Task brief – Your job with the data below: print everything from the line that holds "intros H e D1 D2." down to the line that holds "exists (z * t). split; [by apply F_mul_neq_0|]. cbn [p2_X", ends included, exactly, and nothing else.

· · · · · · ·

(* ===== verification/GePoints.v ===== *)
(** * GePoints: the operations of ge.c are the group operations

    What it means that a structure of ge.c stands for a point, with the bounds on
    the limbs that keep the next operation from overflowing, and for each
    operation that it returns, within these bounds, the point it should. *)
From S2P Require Import Prelude Blake2 Limbs Fe25519 FeBytes Primes Edwards Ge25519.
From Stdlib Require Import Zmod.Zmod Field.

Local Open Scope field_scope.
Add Field F_field_ops : F_field.

(** ** Field elements *)

Definition val (f : fe) : F := of_int (fe_value f).

(** [f] has bounded limbs and stands for [x]. *)
Definition stands (k : Z) (f : fe) (x : F) : Prop := bounded k f ∧ val f = x.

Lemma stands_weaken a b f x : stands a f x → a <= b → stands b f x.
Proof. intros [Hb Hv] H. split; [by eapply bounded_mono|done]. Qed.

Lemma mul_stands f g x y : stands 330 f x → stands 330 g y → returns (fe_mul f g) (λ h, stands 101 h (x * y)).
Proof.
  intros [Hf <-] [Hg <-]. eapply returns_mono; [by apply fe_mul_ok|]. intros h [Hh E].
  split; [done|]. unfold val. by rewrite <- of_int_mul; apply of_int_eqp.
Qed.

Lemma sq_stands f x : stands 330 f x → returns (fe_sq f) (λ h, stands 101 h (x * x)).
Proof.
  intros [Hf <-]. eapply returns_mono; [by apply fe_sq_ok|]. intros h [Hh E].
  split; [done|]. unfold val. by rewrite <- of_int_mul; apply of_int_eqp.
Qed.

Lemma sq2_stands f x : stands 330 f x → returns (fe_sq2 f) (λ h, stands 101 h ((1 + 1) * (x * x))).
Proof.
  intros [Hf <-]. eapply returns_mono; [by apply fe_sq2_ok|]. intros h [Hh E].
  split; [done|]. unfold val. rewrite (of_int_eqp _ _ E), !of_int_mul. change 2%Z with (1 + 1)%Z.
  rewrite of_int_add, of_int_1. ring.
Qed.

Lemma add_stands a b f g x y : stands a f x → stands b g y → a + b <= 6000 →
  returns (fe_add f g) (λ h, stands (a + b) h (x + y)).
Proof.
  intros [Hf <-] [Hg <-] H. eapply returns_mono; [by apply (fe_add_ok a b)|]. intros h [Hh E].
  split; [done|]. unfold val. by rewrite E, of_int_add.
Qed.

Lemma sub_stands a b f g x y : stands a f x → stands b g y → a + b <= 6000 →
  returns (fe_sub f g) (λ h, stands (a + b) h (x - y)).
Proof.
  intros [Hf <-] [Hg <-] H. eapply returns_mono; [by apply (fe_sub_ok a b)|]. intros h [Hh E].
  split; [done|]. unfold val. by rewrite E, of_int_sub.
Qed.

Lemma neg_stands a f x : stands a f x → a <= 6000 → returns (fe_neg f) (λ h, stands a h (- x)).
Proof.
  intros [Hf <-] H. eapply returns_mono; [by apply (fe_neg_ok a)|]. intros h [Hh E].
  split; [done|]. unfold val. by rewrite E, of_int_opp.
Qed.

Lemma stands_0 : stands 101 fe_0 0.
Proof. split; [by repeat constructor|]. unfold val. change (fe_value fe_0) with 0%Z. apply of_int_0. Qed.

Lemma stands_1 : stands 1 fe_1 1.
Proof. split; [by repeat constructor|]. unfold val. change (fe_value fe_1) with 1%Z. apply of_int_1. Qed.

Lemma stands_eq k f x y : stands k f x → x = y → stands k f y.
Proof. by intros H <-. Qed.

Lemma stands_intro k f x : bounded k f → val f = x → stands k f x.
Proof. done. Qed.

Lemma stands_bounded k f x : stands k f x → bounded k f.
Proof. by intros []. Qed.

Lemma stands_val k f x : stands k f x → val f = x.
Proof. by intros []. Qed.

Lemma val_def f : val f = of_int (fe_value f).
Proof. done. Qed.

#[global] Opaque stands val.

(** One operation on field elements whose operands are known. *)
Ltac small_bound := vm_compute; discriminate.
Ltac known := match goal with H : stands _ ?f _ |- stands _ ?f _ => exact H end.
Ltac weaker := eapply stands_weaken; [known|small_bound].
Ltac field_op :=
  lazymatch goal with
  | |- returns (fe_mul _ _) _ => eapply mul_stands; weaker
  | |- returns (fe_sq _) _ => eapply sq_stands; weaker
  | |- returns (fe_sq2 _) _ => eapply sq2_stands; weaker
  | |- returns (fe_add _ _) _ => eapply add_stands; [known|known|small_bound]
  | |- returns (fe_sub _ _) _ => eapply sub_stands; [known|known|small_bound]
  | |- returns (fe_neg _) _ => eapply neg_stands; [known|small_bound]
  end.
Ltac field_step :=
  lazymatch goal with |- returns (_ ≫= _) _ => eapply returns_bind; [field_op|cbv beta; intros] end.

(** ** What the structures stand for *)

Definition rep_p2 (h : ge_p2) (P : point) : Prop :=
  ∃ z, z ≠ 0 ∧ stands 101 (p2_X h) (px P * z) ∧ stands 101 (p2_Y h) (py P * z) ∧ stands 101 (p2_Z h) z.

Definition rep_p3 (h : ge_p3) (P : point) : Prop :=
  ∃ z, z ≠ 0 ∧ stands 101 (p3_X h) (px P * z) ∧ stands 101 (p3_Y h) (py P * z) ∧ stands 101 (p3_Z h) z ∧
    stands 101 (p3_T h) (px P * py P * z).

Definition rep_p1p1 (h : ge_p1p1) (P : point) : Prop :=
  ∃ z t, z ≠ 0 ∧ t ≠ 0 ∧ stands 303 (p1_X h) (px P * z) ∧ stands 303 (p1_Y h) (py P * t) ∧
    stands 303 (p1_Z h) z ∧ stands 303 (p1_T h) t.

Definition rep_cached (h : ge_cached) (P : point) : Prop :=
  ∃ z, z ≠ 0 ∧ stands 202 (YplusX h) ((py P + px P) * z) ∧ stands 202 (YminusX h) ((py P - px P) * z) ∧
    stands 101 (c_Z h) z ∧ stands 101 (T2d h) ((1 + 1) * curve_d * px P * py P * z).

Definition rep_precomp (h : ge_precomp) (P : point) : Prop :=
  stands 101 (yplusx h) (py P + px P) ∧ stands 101 (yminusx h) (py P - px P) ∧
  stands 101 (xy2d h) ((1 + 1) * curve_d * px P * py P).

(** ** Addition *)

Section Values.
  Variables d x1 y1 x2 y2 z1 z2 : F.
Let e := d * x1 * x2 * y1 * y2.
  Hypothesis D1 : 1 + e ≠ 0.
  Hypothesis D2 : 1 - e ≠ 0.
Let X := (y1 * z1 + x1 * z1) * ((y2 + x2) * z2).
Let Y := (y1 * z1 - x1 * z1) * ((y2 - x2) * z2).
Let T := (1 + 1) * d * x2 * y2 * z2 * (x1 * y1 * z1).
Let t0 := z1 * z2 + z1 * z2.

Lemma add_values :
  X - Y = (x1 * y2 + x2 * y1) / (1 + e) * (t0 + T) ∧ X + Y = (y1 * y2 + x1 * x2) / (1 - e) * (t0 - T) ∧
  t0 + T = (1 + 1) * (z1 * z2) * (1 + e) ∧ t0 - T = (1 + 1) * (z1 * z2) * (1 - e).
Proof.
  assert (E1 : t0 + T = (1 + 1) * (z1 * z2) * (1 + e)) by (unfold t0, T, e; ring).
  assert (E2 : t0 - T = (1 + 1) * (z1 * z2) * (1 - e)) by (unfold t0, T, e; ring).
  rewrite E1, E2. revert D1 D2. generalize (1 + e) (1 - e). intros D D' HD HD'. unfold X, Y.
  split; [by field|]. split; [by field|done].
Qed.
End Values.

Lemma F_product3 a b c : a ≠ 0 → b ≠ 0 → c ≠ 0 → (1 + 1) * (a * b) * c ≠ 0.
Proof. intros. apply F_mul_neq_0; [apply F_mul_neq_0; [apply F_2_neq_0|by apply F_mul_neq_0]|done]. Qed.

(** The completed sum of two points, from its four coordinates. *)
Lemma rep_sum r P Q z1 z2 x y z t :
  z1 ≠ 0 → z2 ≠ 0 →
  stands 303 (p1_X r) x → stands 303 (p1_Y r) y → stands 303 (p1_Z r) z → stands 303 (p1_T r) t →
  x = (py P * z1 + px P * z1) * ((py Q + px Q) * z2) - (py P * z1 - px P * z1) * ((py Q - px Q) * z2) →
  y = (py P * z1 + px P * z1) * ((py Q + px Q) * z2) + (py P * z1 - px P * z1) * ((py Q - px Q) * z2) →
  z = z1 * z2 + z1 * z2 + (1 + 1) * curve_d * px Q * py Q * z2 * (px P * py P * z1) →
  t = z1 * z2 + z1 * z2 - (1 + 1) * curve_d * px Q * py Q * z2 * (px P * py P * z1) →
  rep_p1p1 r (padd P Q).
Proof.
  intros Hz1 Hz2 HX HY HZ HT Ex Ey Ez Et. destruct (den_ok P Q) as [D1 D2].
  destruct (add_values curve_d (px P) (py P) (px Q) (py Q) z1 z2 D1 D2) as (EX & EY & EZ & ET).
  fold (den P Q) in EX, EY, EZ, ET. rewrite <- Ez, <- Ex in EX. rewrite <- Et, <- Ey in EY.
  rewrite <- Ez in EZ. rewrite <- Et in ET. exists z, t.
  split; [rewrite EZ; by apply F_product3|]. split; [rewrite ET; by apply F_product3|].
  split; [exact (stands_eq _ _ _ _ HX EX)|]. split; [exact (stands_eq _ _ _ _ HY EY)|done].
Qed.

Ltac completed P Q z1 z2 :=
  apply returns_Ok; eapply (rep_sum _ P Q z1 z2); cbn [p1_X p1_Y p1_Z p1_T];
  [assumption|assumption|weaker|weaker|weaker|weaker| | | | ]; cbn [px py popp].

Lemma ge_add_ok p q P Q : rep_p3 p P → rep_cached q Q → returns (ge_add p q) (λ r, rep_p1p1 r (padd P Q)).
Proof.
  intros (z1 & Hz1 & HX & HY & HZ & HT) (z2 & Hz2 & HA & HS & HZ' & HT'). unfold ge_add.
  repeat field_step. completed P Q z1 z2; reflexivity.
Qed.

Lemma ge_sub_ok p q P Q :
  rep_p3 p P → rep_cached q Q → returns (ge_sub p q) (λ r, rep_p1p1 r (padd P (popp Q))).
Proof.
  intros (z1 & Hz1 & HX & HY & HZ & HT) (z2 & Hz2 & HA & HS & HZ' & HT'). unfold ge_sub.
  repeat field_step. completed P (popp Q) z1 z2; ring.
Qed.

Lemma ge_madd_ok p q P Q : rep_p3 p P → rep_precomp q Q → returns (ge_madd p q) (λ r, rep_p1p1 r (padd P Q)).
Proof.
  intros (z1 & Hz1 & HX & HY & HZ & HT) (HA & HS & HT'). pose proof F_one_neq_0. unfold ge_madd.
  repeat field_step. completed P Q z1 (1 : F); ring.
Qed.

Lemma ge_msub_ok p q P Q :
  rep_p3 p P → rep_precomp q Q → returns (ge_msub p q) (λ r, rep_p1p1 r (padd P (popp Q))).
Proof.
  intros (z1 & Hz1 & HX & HY & HZ & HT) (HA & HS & HT'). pose proof F_one_neq_0. unfold ge_msub.
  repeat field_step. completed P (popp Q) z1 (1 : F); ring.
Qed.

(** ** Doubling and conversions *)

Lemma rep_p3_to_p2 h P : rep_p3 h P → rep_p2 (ge_p3_to_p2 h) P.
Proof. intros (z & Hz & HX & HY & HZ & _). by exists z. Qed.

Lemma double_values d x y z : y * y - x * x = 1 + d * (x * x) * (y * y) →
  let e := d * x * x * y * y in 1 + e ≠ 0 → 1 - e ≠ 0 →
  (x * z + y * z) * (x * z + y * z) - (y * z * (y * z) + x * z * (x * z)) = (x * y + x * y) / (1 + e) * (z * z * (1 + e)) ∧
  y * z * (y * z) + x * z * (x * z) = (y * y + x * x) / (1 - e) * (z * z * (1 - e)) ∧
  y * z * (y * z) - x * z * (x * z) = z * z * (1 + e) ∧
  (1 + 1) * (z * z) - (y * z * (y * z) - x * z * (x * z)) = z * z * (1 - e).
Proof.
  intros H e D1 D2.
  assert (E : y * z * (y * z) - x * z * (x * z) = z * z * (1 + e)).
  { transitivity (z * z * (y * y - x * x)); [ring|]. rewrite H. unfold e. ring. }
  split; [|split; [|split; [done|rewrite E; ring]]].
  - revert D1. generalize (1 + e). intros D HD. by field.
  - revert D2. generalize (1 - e). intros D HD. by field.
Qed.

Lemma ge_p2_dbl_ok p P : rep_p2 p P → returns (ge_p2_dbl p) (λ r, rep_p1p1 r (padd P P)).
Proof.
  intros (z & Hz & HX & HY & HZ). unfold ge_p2_dbl. repeat field_step. apply returns_Ok.
  destruct (den_ok P P) as [D1 D2].
  destruct (double_values curve_d (px P) (py P) z (curve_eq P) D1 D2) as (EX & EY & EZ & ET).
  fold (den P P) in *. exists (z * z * (1 + den P P)), (z * z * (1 - den P P)).
  pose proof (F_mul_neq_0 _ _ Hz Hz) as Hzz. cbn [p1_X p1_Y p1_Z p1_T].
  split; [by apply F_mul_neq_0|]. split; [by apply F_mul_neq_0|].
  split; [eapply stands_eq; [weaker|exact EX]|]. split; [eapply stands_eq; [weaker|exact EY]|].
  split; [eapply stands_eq; [weaker|exact EZ]|]. eapply stands_eq; [weaker|exact ET].
Qed.

Lemma ge_p3_dbl_ok p P : rep_p3 p P → returns (ge_p3_dbl p) (λ r, rep_p1p1 r (padd P P)).
Proof. intros H. by apply ge_p2_dbl_ok, rep_p3_to_p2. Qed.

Lemma ge_p1p1_to_p2_ok r P : rep_p1p1 r P → returns (ge_p1p1_to_p2 r) (λ h, rep_p2 h P).
Proof.
  intros (z & t & Hz & Ht & HX & HY & HZ & HT). unfold ge_p1p1_to_p2. repeat field_step. apply returns_Ok.
  exists (z * t). split; [by apply F_mul_neq_0|]. cbn [p2_X p2_Y p2_Z].
  split; [eapply stands_eq; [known|ring]|]. split; [eapply stands_eq; [known|ring]|known].
Qed.

Lemma ge_p1p1_to_p3_ok r P : rep_p1p1 r P → returns (ge_p1p1_to_p3 r) (λ h, rep_p3 h P).
Proof.
  intros (z & t & Hz & Ht & HX & HY & HZ & HT). unfold ge_p1p1_to_p3. repeat field_step. apply returns_Ok.
  exists (z * t). split; [by apply F_mul_neq_0|]. cbn [p3_X p3_Y p3_Z p3_T].
  split; [eapply stands_eq; [known|ring]|]. split; [eapply stands_eq; [known|ring]|].
  split; [known|eapply stands_eq; [known|ring]].
Qed.

Lemma rep_p2_0 : rep_p2 ge_p2_0 pzero.
Proof.
  pose proof stands_0 as H0. pose proof stands_1 as H1. exists 1. split; [apply F_one_neq_0|]. cbn [ge_p2_0 p2_X p2_Y p2_Z px py pzero].
  split; [eapply stands_eq; [weaker|ring]|]. split; [eapply stands_eq; [weaker|ring]|weaker].
Qed.

Lemma rep_p3_0 : rep_p3 ge_p3_0 pzero.
Proof.
  pose proof stands_0 as H0. pose proof stands_1 as H1. exists 1. split; [apply F_one_neq_0|]. cbn [ge_p3_0 p3_X p3_Y p3_Z p3_T px py pzero].
  split; [eapply stands_eq; [weaker|ring]|]. split; [eapply stands_eq; [weaker|ring]|]. split; [weaker|].
  eapply stands_eq; [weaker|ring].
Qed.

(** The constants: [d], [2 d] and the square root of [-1]. *)
Lemma bounded_check k f : forallb (λ p, Z.abs p.2 <=? p.1) (zip (fe_bound k) f) && (length f =? 10)%nat = true → bounded k f.
Proof.
  rewrite andb_true_iff, Nat.eqb_eq, forallb_forall. intros [H Hl]. apply Forall2_same_length_lookup. split; [done|].
  intros i b x Hb Hx. apply Z.leb_le, (H (b, x)), list_elem_of_In, list_elem_of_lookup. exists i.
  by rewrite lookup_zip_with, Hb, Hx.
Qed.

Lemma constant_stands f z : bounded 101 f → fe_value f mod P25519 = z mod P25519 → stands 101 f (of_int z).
Proof. intros Hb E. apply stands_intro; [done|]. rewrite val_def. by apply of_int_eq. Qed.

Lemma fe_d_stands : stands 101 fe_d curve_d.
Proof. rewrite curve_d_int. apply constant_stands; [by apply bounded_check|by vm_compute]. Qed.

Lemma d2_stands : stands 101 d2 ((1 + 1) * curve_d).
Proof.
  rewrite curve_d_int, <- of_int_1, <- of_int_add, <- of_int_mul. apply constant_stands; [by apply bounded_check|by vm_compute].
Qed.

Lemma sqrtm1_stands : stands 101 sqrtm1 curve_i.
Proof. rewrite curve_i_int. apply constant_stands; [by apply bounded_check|by vm_compute]. Qed.

Lemma ge_p3_to_cached_ok h P : rep_p3 h P → returns (ge_p3_to_cached h) (λ q, rep_cached q P).
Proof.
  intros (z & Hz & HX & HY & HZ & HT). pose proof d2_stands as Hd. unfold ge_p3_to_cached.
  repeat field_step. apply returns_Ok. exists z. split; [done|]. cbn [YplusX YminusX c_Z T2d].
  split; [eapply stands_eq; [weaker|ring]|]. split; [eapply stands_eq; [weaker|ring]|].
  split; [done|]. eapply stands_eq; [known|ring].
Qed.

(** ** Entries of a table *)

Lemma rep_precomp_zero : rep_precomp {| yplusx := fe_1; yminusx := fe_1; xy2d := fe_0 |} pzero.
Proof.
  pose proof stands_0 as H0. pose proof stands_1 as H1. split; [|split]; cbn [yplusx yminusx xy2d px py pzero];
    (eapply stands_eq; [weaker|ring]).
Qed.

Lemma rep_precomp_neg q P : rep_precomp q P →
  returns (fe_neg (xy2d q)) (λ m, rep_precomp {| yplusx := fe_copy (yminusx q); yminusx := fe_copy (yplusx q); xy2d := m |} (popp P)).
Proof.
  intros (H1 & H2 & H3). eapply returns_mono; [field_op|]. cbv beta. intros m Hm. unfold rep_precomp, fe_copy.
  cbn [yplusx yminusx xy2d px py popp]. split; [|split]; (eapply stands_eq; [known|ring]).
Qed.

(** Negating [X] and [T] negates the point. *)
Lemma rep_p3_neg h P : rep_p3 h P →
  ∃ X T, fe_neg (p3_X h) = Ok X ∧ fe_neg (p3_T h) = Ok T ∧
    rep_p3 {| p3_X := X; p3_Y := p3_Y h; p3_Z := p3_Z h; p3_T := T |} (popp P).
Proof.
  intros (z & Hz & HX & HY & HZ & HT). destruct (neg_stands 101 _ _ HX) as (X & EX & HX'); [done|].
  destruct (neg_stands 101 _ _ HT) as (T & ET & HT'); [done|]. exists X, T. split; [done|]. split; [done|].
  exists z. split; [done|]. cbn [p3_X p3_Y p3_Z p3_T px py popp].
  split; [eapply stands_eq; [known|ring]|]. split; [done|]. split; [done|]. eapply stands_eq; [known|ring].
Qed.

· · · · · · ·

Reply –
  intros H e D1 D2.
  assert (E : y * z * (y * z) - x * z * (x * z) = z * z * (1 + e)).
  { transitivity (z * z * (y * y - x * x)); [ring|]. rewrite H. unfold e. ring. }
  split; [|split; [|split; [done|rewrite E; ring]]].
  - revert D1. generalize (1 + e). intros D HD. by field.
  - revert D2. generalize (1 - e). intros D HD. by field.
Qed.

Lemma ge_p2_dbl_ok p P : rep_p2 p P → returns (ge_p2_dbl p) (λ r, rep_p1p1 r (padd P P)).
Proof.
  intros (z & Hz & HX & HY & HZ). unfold ge_p2_dbl. repeat field_step. apply returns_Ok.
  destruct (den_ok P P) as [D1 D2].
  destruct (double_values curve_d (px P) (py P) z (curve_eq P) D1 D2) as (EX & EY & EZ & ET).
  fold (den P P) in *. exists (z * z * (1 + den P P)), (z * z * (1 - den P P)).
  pose proof (F_mul_neq_0 _ _ Hz Hz) as Hzz. cbn [p1_X p1_Y p1_Z p1_T].
  split; [by apply F_mul_neq_0|]. split; [by apply F_mul_neq_0|].
  split; [eapply stands_eq; [weaker|exact EX]|]. split; [eapply stands_eq; [weaker|exact EY]|].
  split; [eapply stands_eq; [weaker|exact EZ]|]. eapply stands_eq; [weaker|exact ET].
Qed.

Lemma ge_p3_dbl_ok p P : rep_p3 p P → returns (ge_p3_dbl p) (λ r, rep_p1p1 r (padd P P)).
Proof. intros H. by apply ge_p2_dbl_ok, rep_p3_to_p2. Qed.

Lemma ge_p1p1_to_p2_ok r P : rep_p1p1 r P → returns (ge_p1p1_to_p2 r) (λ h, rep_p2 h P).
Proof.
  intros (z & t & Hz & Ht & HX & HY & HZ & HT). unfold ge_p1p1_to_p2. repeat field_step. apply returns_Ok.
  exists (z * t). split; [by apply F_mul_neq_0|]. cbn [p2_X p2_Y p2_Z].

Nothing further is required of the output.